7. A quantum cloud server, comprising: a processor and a memory; the memory is to store computer instructions that, when executed by the processor, cause the quantum cloud server to perform the quantum cloud key agreement method of any of claims 1-3.

8. A quantum server, comprising: a processor and a memory; the memory is to store computer instructions that, when executed by the processor, cause the quantum server to perform the quantum cloud key agreement method of claim 4; wherein two adjacent quantum servers are connected through a quantum channel.

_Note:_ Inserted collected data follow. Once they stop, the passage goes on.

(** A frame that parses is exactly the frame bytes of its header and payload. *)
Lemma parse_frame_inv data hdr p :
  is_bytes data → oc_parse_frame data = inr (hdr, p) →
  ∃ payload tail,
    data = frame_bytes (h_version hdr) (h_msg_type hdr) payload ++ tail ∧
    p = oc_rbuf_init payload (zlen payload) ∧ h_length hdr = 4 + zlen payload ∧
    8 + zlen payload <= OC_MAX_FRAME_SIZE ∧
    is_u16 (h_version hdr) ∧ is_u16 (h_msg_type hdr).
Proof.
  intros Hb E. unfold oc_parse_frame in E.
  destruct (Z.ltb_spec (zlen data) OC_HEADER_SIZE) as [|H8]; [done|].
  unfold OC_HEADER_SIZE, OC_LENGTH_MIN, OC_MAX_FRAME_SIZE in *.
  destruct data as [|b0 [|b1 [|b2 [|b3 [|b4 [|b5 [|b6 [|b7 rst]]]]]]]]; try done.
  unfold byte_at in E; cbn [nth] in E.
  change (Z.lor _ b3) with (of_be32 [b0; b1; b2; b3]) in E.
  change (u16 (Z.lor _ b5)) with (of_be16 [b4; b5]) in E.
  change (u16 (Z.lor _ b7)) with (of_be16 [b6; b7]) in E.
  assert (is_bytes [b0; b1; b2; b3] ∧ is_bytes [b4; b5] ∧ is_bytes [b6; b7] ∧ is_bytes rst)
    as (B0 & B4 & B6 & Br) by (inv_bytes; split_and!; auto 6 using Forall_nil, Forall_cons).
  destruct (be32_of_be32 [b0; b1; b2; b3] eq_refl B0) as [R0 E0].
  destruct (be16_of_be16 [b4; b5] eq_refl B4) as [R4 E4].
  destruct (be16_of_be16 [b6; b7] eq_refl B6) as [R6 E6].
  set (len := of_be32 [b0; b1; b2; b3]) in *. rewrite !u64_id in E by ilia.
  destruct (Z.ltb_spec len 4); [done|].
  rewrite (u64_id (len - 4)) in E by ilia.
  destruct (Z.ltb_spec 66560 (len + 4)); [done|].
  rewrite !zlen_cons in E, H8.
  destruct (Z.ltb_spec (1 + (1 + (1 + (1 + (1 + (1 + (1 + (1 + zlen rst)))))))) (len + 4)); [done|].
  injection E as <- <-. cbn [h_version h_msg_type h_length].
  change (zdrop 8 (b0 :: b1 :: b2 :: b3 :: b4 :: b5 :: b6 :: b7 :: rst)) with rst.
  assert (Hz : zlen (ztake (len - 4) rst) = len - 4) by (apply zlen_ztake; lia).
  exists (ztake (len - 4) rst), (zdrop (len - 4) rst). rewrite Hz.
  split; [|split; [done|]; unfold OC_MAX_FRAME_SIZE; split_and!; (done || apply R4 || apply R6 || lia)].
  unfold frame_bytes. rewrite Hz. replace (4 + (len - 4)) with len by lia.
  rewrite E0, E4, E6, <- !app_assoc, ztake_zdrop. done.
Qed.

(** ** Discharging the laws *)

Lemma encodes_ok enc version ty o w w' :
  Encodes enc version ty o → wbuf_ok w → enc w = (OC_OK, w') →
  ∃ bs, o = Some bs ∧ 8 + zlen bs <= OC_MAX_FRAME_SIZE ∧
    written w' = written w ++ frame_bytes version ty bs.
Proof.
  intros H Hw E. specialize (H w Hw).
  destruct o as [bs|]; [|rewrite E in H; by destruct H].
  destruct (fits w _) eqn:F; cbn [andb] in H; [|rewrite E in H; by destruct H].
  destruct (Z.leb_spec (8 + zlen bs) OC_MAX_FRAME_SIZE); [|rewrite E in H; by destruct H].
  rewrite H in E. injection E as <-. exists bs. by rewrite written_put.
Qed.

Lemma complete_roundtrip c : is_u16 (fc_type c) → fc_complete c → fc_roundtrip c.
Proof.
  intros Hty (pay & He & Hd) version m w w' Hv Hw Hwf E.
  destruct (encodes_ok _ _ _ _ _ _ (He version m Hwf) Hw E) as (bs & Hp & Hz & Hwr).
  eexists; split; [exact Hwr|]. intros tail.
  exists (oc_rbuf_init bs (zlen bs)). rewrite parse_frame_bytes by done.
  rewrite zlen_frame_bytes. replace (8 + zlen bs - 4) with (4 + zlen bs) by lia.
  split; [done|]. apply (parses_all_run (fc_decode c) bs m).
  - rewrite <- Hp. auto.
  - unfold OC_MAX_FRAME_SIZE in Hz. lia.
Qed.

Lemma complete_atomic c : fc_complete c → fc_atomic c.
Proof.
  intros (pay & He & _) version m Hwf. specialize (He version m Hwf).
  unfold Encodes in He. destruct (pay m) as [bs|]; [|right; exact He].
  destruct (Z.leb_spec (8 + zlen bs) OC_MAX_FRAME_SIZE) as [Hz|Hz].
  - left. exists (frame_bytes (fc_version c version) (fc_type c) bs).
    rewrite zlen_frame_bytes. pose proof (zlen_nonneg bs). split; [lia|].
    intros w Hw. specialize (He w Hw).
    rewrite andb_true_r in He.
    destruct (fits w _) eqn:F; [|exact He].
    eexists. split; [exact He|]. split; [by apply written_put|].
    split; [by apply put_ext|done].
  - right. intros w Hw. specialize (He w Hw).
    rewrite andb_false_r in He. exact He.
Qed.

Lemma exact_canonical c : fc_exact c → fc_canonical c.
Proof.
  intros (pay & He & Hd) version payload m w w' Hb Hz E.
  destruct (done_run _ _ payload m Hd Hb ltac:(lia) E) as [Hwf Hp]. split; [done|].
  intros Hw Ee. destruct (encodes_ok _ _ _ _ _ _ (He version m Hwf) Hw Ee) as (bs & Hbs & _ & ->).
  destruct Hp as [Hp|Hp]; congruence.
Qed.

(** Both directions for one frame, proved with one payload. *)
Definition fc_lawful (c : frame_codec) : Prop :=
  ∃ pay : fc_msg c → option (list Z),
    (∀ version m, fc_wf c m →
       Encodes (fc_encode c version m) (fc_version c version) (fc_type c) (pay m)) ∧
    (∀ m, fc_wf c m → ParsesAll (fc_decode c) (pay m) m) ∧
    rd_done (fc_decode c) (fun m bs => fc_wf c m ∧ (pay m = Some bs ∨ pay m = None)).

Lemma lawful_complete c : fc_lawful c → fc_complete c.
Proof. intros (pay & ? & ? & ?). by exists pay. Qed.
Lemma lawful_exact c : fc_lawful c → fc_exact c.
Proof. intros (pay & ? & ? & ?). by exists pay. Qed.

Lemma parses_all_guard {A} (d : rd A) (b : bool) o m :
  ParsesAll d o m → ParsesAll d (if b then None else o) m.
Proof. by destruct b. Qed.

Lemma parses_all_fail_if {A} (b : bool) (k : unit → rd A) o m :
  b = false → ParsesAll (k tt) o m → ParsesAll (rbind (r_fail_if b) k) o m.
Proof. by intros ->. Qed.
Lemma parses_all_refuse_if {A} (b : bool) (k : unit → rd A) o m :
  b = false → ParsesAll (k tt) o m → ParsesAll (rbind (r_refuse_if b) k) o m.
Proof. by intros ->. Qed.
(* ===== verification/ProtoTypes.v ===== *)
(** * The data of [shared/protocol.h]

    Message types, reason codes, limits, and one [Record] per C structure
    (a field [f] of [oc_s] is [s_f]).  An integer field is a [Z] and a slice
    the bytes it views; a pointer or array field is the list of its elements,
    beside the count field the C structure carries.  [wf_oc_s] says which
    values the C type can hold: each integer in the range of its type, each
    slice made of bytes, fixed arrays at their size. *)
From stdpp Require Import base tactics list numbers.
From S2P Require Import Prelude Wire.
Local Open Scope Z_scope.

(** ** Limits *)

Definition OC_CALL_DEVICE_KEY_LEN : Z := 32.
Definition OC_MSG_KIND_CALL : Z := 1.
Definition OC_ACTF_INVOLVED : Z := 0.
Definition OC_MAX_DISPLAY_NAME : Z := 48.
Definition OC_MAX_MEMBER_LIST : Z := 500.
Definition OC_MAX_ATTACH : Z := 16.
Definition OC_MEDIA_NONE : Z := 0.
Definition OC_MEDIA_VIDEO_MESSAGE : Z := 1.
Definition OC_MAX_SOURCES : Z := 8.
Definition OC_POLL_MAX_OPTIONS : Z := 10.
Definition OC_MAX_GROUP_DM : Z := 8.
Definition OC_MAX_GROUP_MEMBERS : Z := 1024.
Definition OC_MAX_GROUP_OP : Z := 256.
Definition OC_MAX_CHANNEL_GROUPS : Z := 32.
Definition OC_MAX_ALERTS : Z := 100.
Definition OC_MAX_ALERT_KEY : Z := 64.
Definition OC_MAX_ALERT_MESSAGE : Z := 400.
Definition OC_SCHEDULE_DAYS : Z := 7.
Definition OC_MAX_KEYWORDS : Z := 64.
Definition OC_MAX_PRIORITY : Z := 64.
Definition OC_DEVICE_TOKEN_MAX : Z := 512.
Definition OC_PDM_MAX_HS : Z := 256.
Definition OC_PDM_HEADER_LEN : Z := 40.
Definition OC_PDM_MAX_CT : Z := 16400.
Definition OC_TTS_VOICE_MAX : Z := 16.
Definition OC_CAP_MAX : Z := 16.
Definition OC_WS_SETTINGS_MAX : Z := 64.
Definition OC_RECEIPTS_ASK : Z := 2.
Definition OC_USER_SYSTEM : Z := 0x01.
Definition OC_UNRESOLVED_MAX : Z := 8.
Definition OC_THREADF_ALL : Z := 0.
Definition oc_encode_send (version : Z) (m : oc_send) : encoder :=
  OC_CHECK_BODY (send_body m) (
  frame version OC_MSG_SEND (
    oc_w_u64 (send_channel_id m) ;;
    oc_w_idem (send_idem m) ;;
    oc_w_lstr (send_body m) ;;
    oc_w_u64 (send_src_channel m) ;;
    oc_w_u64 (send_src_message m) ;;
    w_attach_tail oc_w_u64 (send_n_attach m) (send_attach_ids m))).

Definition oc_decode_send : rd oc_send :=
  channel_id <- oc_r_u64 ;;
  idem <- oc_r_idem ;;
  body <- oc_r_lstr ;;
  src_channel <- oc_r_u64 ;;
  src_message <- oc_r_u64 ;;
  tail <- r_attach_tail oc_r_u64 ;;
  let '(n_attach, attach_ids) := tail in
  r_done (mk_oc_send channel_id idem body src_channel src_message n_attach attach_ids).

Definition wf_send (m : oc_send) : Prop :=
  wf_oc_send m ∧ send_n_attach m = zlen (send_attach_ids m) ∧
  zlen (send_attach_ids m) <= OC_MAX_ATTACH.
#[export] Hint Unfold wf_send : wf.
Definition send_codec : frame_codec :=
  FrameCodec oc_send OC_MSG_SEND id oc_encode_send oc_decode_send wf_send.
Lemma send_complete : fc_complete send_codec.
Proof.
  unfold fc_complete, send_codec; eexists (fun m => _); fc_open; split.
  - law_encodes oc_encode_send. attach_writes.
  - law_parses oc_decode_send. attach_parses. apply parses_all_done.
Qed.
Lemma send_safe : rd_safe oc_decode_send.
Proof. unfold oc_decode_send; solve_safe. Qed.

Definition oc_encode_send_ack (version : Z) (m : oc_send_ack) : encoder :=
  frame version OC_MSG_SEND_ACK (
    oc_w_idem (send_ack_idem m) ;;
    oc_w_u64 (send_ack_channel_id m) ;;
    oc_w_u64 (send_ack_message_id m) ;;
    oc_w_u64 (send_ack_server_time m)).

Definition oc_decode_send_ack : rd oc_send_ack :=
  idem <- oc_r_idem ;;
  channel_id <- oc_r_u64 ;;
  message_id <- oc_r_u64 ;;
  server_time <- oc_r_u64 ;;
  r_done (mk_oc_send_ack idem channel_id message_id server_time).

Definition send_ack_codec : frame_codec :=
  FrameCodec oc_send_ack OC_MSG_SEND_ACK id oc_encode_send_ack oc_decode_send_ack wf_oc_send_ack.
Lemma send_ack_lawful : fc_lawful send_ack_codec.
Proof. lawful send_ack_codec oc_encode_send_ack oc_decode_send_ack. Qed.
Lemma send_ack_safe : rd_safe oc_decode_send_ack.
Proof. unfold oc_decode_send_ack; solve_safe. Qed.

(** BROADCAST and MSG_RESTORED share a layout.  Two optional fields share its
    tail: an author name with no attachments still writes a zero count. *)
Definition encode_broadcast_as (version type : Z) (m : oc_broadcast) : encoder :=
  OC_CHECK_BODY (broadcast_body m) (
  frame version type (
    oc_w_u64 (broadcast_message_id m) ;;
    oc_w_u64 (broadcast_channel_id m) ;;
    oc_w_u64 (broadcast_author_id m) ;;
    oc_w_u64 (broadcast_server_time m) ;;
    oc_w_u8 (broadcast_kind m) ;;
    oc_w_u8 (b01 (broadcast_broadcast_stored m)) ;;
    oc_w_lstr (broadcast_body m) ;;
    if negb (broadcast_n_attach m =? 0) || negb (zlen (broadcast_author_name m) =? 0) then
      (w_attach_list w_attach_entry (broadcast_n_attach m) (broadcast_attach m) ;;
       if negb (zlen (broadcast_author_name m) =? 0) then oc_w_str (broadcast_author_name m) else id)
    else id)).

Definition oc_encode_broadcast (version : Z) (m : oc_broadcast) : encoder :=
  encode_broadcast_as version OC_MSG_BROADCAST m.
Definition oc_encode_msg_restored (version : Z) (m : oc_broadcast) : encoder :=
  encode_broadcast_as version OC_MSG_MSG_RESTORED m.

Definition r_broadcast_tail : rd (Z * list oc_attach_entry * oc_slice) :=
  more <- r_more ;;
  if (more : bool) then
    l <- r_attach_list r_attach_entry ;;
    more <- r_more ;;
    if (more : bool) then (author_name <- oc_r_str ;; rret (l, author_name)) else rret (l, [])
  else rret (0, [], []).

Definition oc_decode_broadcast : rd oc_broadcast :=
  message_id <- oc_r_u64 ;;
  channel_id <- oc_r_u64 ;;
  author_id <- oc_r_u64 ;;
  server_time <- oc_r_u64 ;;
  kind <- oc_r_u8 ;;
  _ <- r_fail_if (OC_MSG_KIND_CALL <? kind) ;;
  broadcast_stored <- oc_r_u8 ;;
  _ <- r_fail_if (1 <? broadcast_stored) ;;
  body <- oc_r_lstr ;;
  tail <- r_broadcast_tail ;;
  let '(n_attach, attach, author_name) := tail in
  r_done (mk_oc_broadcast message_id channel_id author_id server_time kind body n_attach attach
            author_name broadcast_stored).

Definition wf_broadcast (m : oc_broadcast) : Prop :=
  wf_oc_broadcast m ∧ broadcast_n_attach m = zlen (broadcast_attach m) ∧
  zlen (broadcast_attach m) <= OC_MAX_ATTACH ∧ Forall wf_attach_entry (broadcast_attach m) ∧
  broadcast_kind m <= OC_MSG_KIND_CALL ∧ 0 <= broadcast_broadcast_stored m <= 1.
#[export] Hint Unfold wf_broadcast : wf.

Definition broadcast_tail_bytes (l : list oc_attach_entry) (name : oc_slice) : option (list Z) :=
  if negb (zlen l =? 0) || negb (zlen name =? 0) then
    oapp (attach_bytes attach_entry_bytes l) (if negb (zlen name =? 0) then str_bytes name else Some [])
  else Some [].

Lemma parses_all_broadcast_tail {B} (k : Z * list oc_attach_entry * oc_slice → rd B) l name b :
  zlen l <= OC_MAX_ATTACH → Forall wf_attach_entry l →
  ParsesAll (k (zlen l, l, name)) (Some []) b →
  ParsesAll (rbind r_broadcast_tail k) (broadcast_tail_bytes l name) b.
Proof.
  intros Hl HR Hk. unfold broadcast_tail_bytes, r_broadcast_tail.
  apply parses_all_assoc.
  destruct (negb (zlen l =? 0) || negb (zlen name =? 0)) eqn:E.
  - unfold attach_bytes. rewrite oapp_assoc. apply parses_all_more_cons; [done|].
    rewrite <- oapp_assoc. apply parses_all_assoc. eapply parses_all_bind.
    { by apply (parses_attach_list _ wf_attach_entry _ parses_attach_entry). }
    apply parses_all_assoc. destruct (Z.eqb_spec (zlen name) 0) as [En|_]; cbn [negb].
    + apply zlen_0 in En. subst name. by apply parses_all_more_nil.
    + apply parses_all_more_str. rewrite <- (oapp_nil_r (str_bytes name)).
      eapply parses_all_bind; [|exact Hk]. eapply parses_map_eq; [apply parses_str|done].
  - apply orb_false_iff in E as [El En]. bool_facts. apply zlen_0 in El, En. subst.
    by apply parses_all_more_nil.
Qed.
Lemma safe_broadcast_tail : rd_safe r_broadcast_tail.
Proof. unfold r_broadcast_tail. solve_safe. Qed.
#[export] Hint Resolve safe_broadcast_tail : wire_safe.

Definition broadcast_codec (type : Z) : frame_codec :=
  FrameCodec oc_broadcast type id (fun version => encode_broadcast_as version type)
    oc_decode_broadcast wf_broadcast.
Lemma broadcast_complete type : fc_complete (broadcast_codec type).
Proof.
  unfold fc_complete, broadcast_codec; eexists (fun m => _); fc_open; split.
  - law_encodes encode_broadcast_as.
    apply (writes_attach_list _ _ writes_attach_entry). done.
  - law_parses oc_decode_broadcast. apply parses_all_broadcast_tail; [done..|].
    apply parses_all_done.
Qed.
Lemma broadcast_safe : rd_safe oc_decode_broadcast.
Proof. unfold oc_decode_broadcast; solve_safe. Qed.

Definition oc_encode_client_ack (version : Z) (m : oc_client_ack) : encoder :=
  frame version OC_MSG_CLIENT_ACK (
    oc_w_u64 (client_ack_channel_id m) ;;
    oc_w_u64 (client_ack_message_id m)).

Definition oc_decode_client_ack : rd oc_client_ack :=
  channel_id <- oc_r_u64 ;;
  message_id <- oc_r_u64 ;;
  r_done (mk_oc_client_ack channel_id message_id).

Definition client_ack_codec : frame_codec :=
  FrameCodec oc_client_ack OC_MSG_CLIENT_ACK id oc_encode_client_ack oc_decode_client_ack wf_oc_client_ack.
Lemma client_ack_lawful : fc_lawful client_ack_codec.
Proof. lawful client_ack_codec oc_encode_client_ack oc_decode_client_ack. Qed.
Lemma client_ack_safe : rd_safe oc_decode_client_ack.
Proof. unfold oc_decode_client_ack; solve_safe. Qed.

Definition oc_encode_read_cursor (version : Z) (m : oc_read_cursor) : encoder :=
  frame version OC_MSG_READ_CURSOR (
    oc_w_u64 (read_cursor_channel_id m) ;;
    oc_w_u64 (read_cursor_user_id m) ;;
    oc_w_u64 (read_cursor_message_id m)).

Definition oc_decode_read_cursor : rd oc_read_cursor :=
  channel_id <- oc_r_u64 ;;
  user_id <- oc_r_u64 ;;
  message_id <- oc_r_u64 ;;
  r_done (mk_oc_read_cursor channel_id user_id message_id).

Definition read_cursor_codec : frame_codec :=
  FrameCodec oc_read_cursor OC_MSG_READ_CURSOR id oc_encode_read_cursor oc_decode_read_cursor wf_oc_read_cursor.
Lemma read_cursor_lawful : fc_lawful read_cursor_codec.
Proof. lawful read_cursor_codec oc_encode_read_cursor oc_decode_read_cursor. Qed.
Lemma read_cursor_safe : rd_safe oc_decode_read_cursor.
Proof. unfold oc_decode_read_cursor; solve_safe. Qed.

Definition oc_encode_edit (version : Z) (m : oc_edit) : encoder :=
  OC_CHECK_BODY (edit_body m) (
  frame version OC_MSG_EDIT (
    oc_w_u64 (edit_channel_id m) ;;
    oc_w_u64 (edit_message_id m) ;;
    oc_w_lstr (edit_body m))).

Definition oc_decode_edit : rd oc_edit :=
  channel_id <- oc_r_u64 ;;
  message_id <- oc_r_u64 ;;
  body <- oc_r_lstr ;;
  r_done (mk_oc_edit channel_id message_id body).

Definition edit_codec : frame_codec :=
  FrameCodec oc_edit OC_MSG_EDIT id oc_encode_edit oc_decode_edit wf_oc_edit.
Lemma edit_lawful : fc_lawful edit_codec.
Proof. lawful edit_codec oc_encode_edit oc_decode_edit. Qed.
Lemma edit_safe : rd_safe oc_decode_edit.
Proof. unfold oc_decode_edit; solve_safe. Qed.

Definition oc_encode_delete (version : Z) (m : oc_delete) : encoder :=
  frame version OC_MSG_DELETE (
    oc_w_u64 (delete_channel_id m) ;;
    oc_w_u64 (delete_message_id m)).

9. A quantum cloud key agreement system, comprising:

a quantum cloud server to perform the quantum cloud key agreement method of any one of claims 1-37;

an access node configured to: sending a quantum key negotiation request to a quantum cloud server; the quantum key negotiation request comprises a party to which a quantum key used by the access node and a target access node are negotiated, wherein the party to which the quantum key belongs is the access node or the target access node; receiving a key sharing instruction of the quantum cloud server; the key sharing instruction is used for instructing the access node to send the quantum key of the access node to a specified adjacent relay node; sending the quantum key of the access node to the specified adjacent relay node;

a relay node, the relay node to: receiving a key sharing instruction of a quantum cloud server; wherein the key sharing instruction is to instruct the relay node to receive a quantum key specifying an adjacent node; receiving a quantum key of the designated neighbor node; sending an exclusive or value to the quantum cloud server; the XOR value is the XOR operation result of the quantum key of the relay node and the quantum key of the appointed adjacent node;

a target access node for performing the quantum cloud key agreement method of claim 4.

10. A computer-readable storage medium comprising a computer program or instructions which, when run on a computer, cause the computer to perform the quantum cloud key agreement method according to any one of claims 1-4.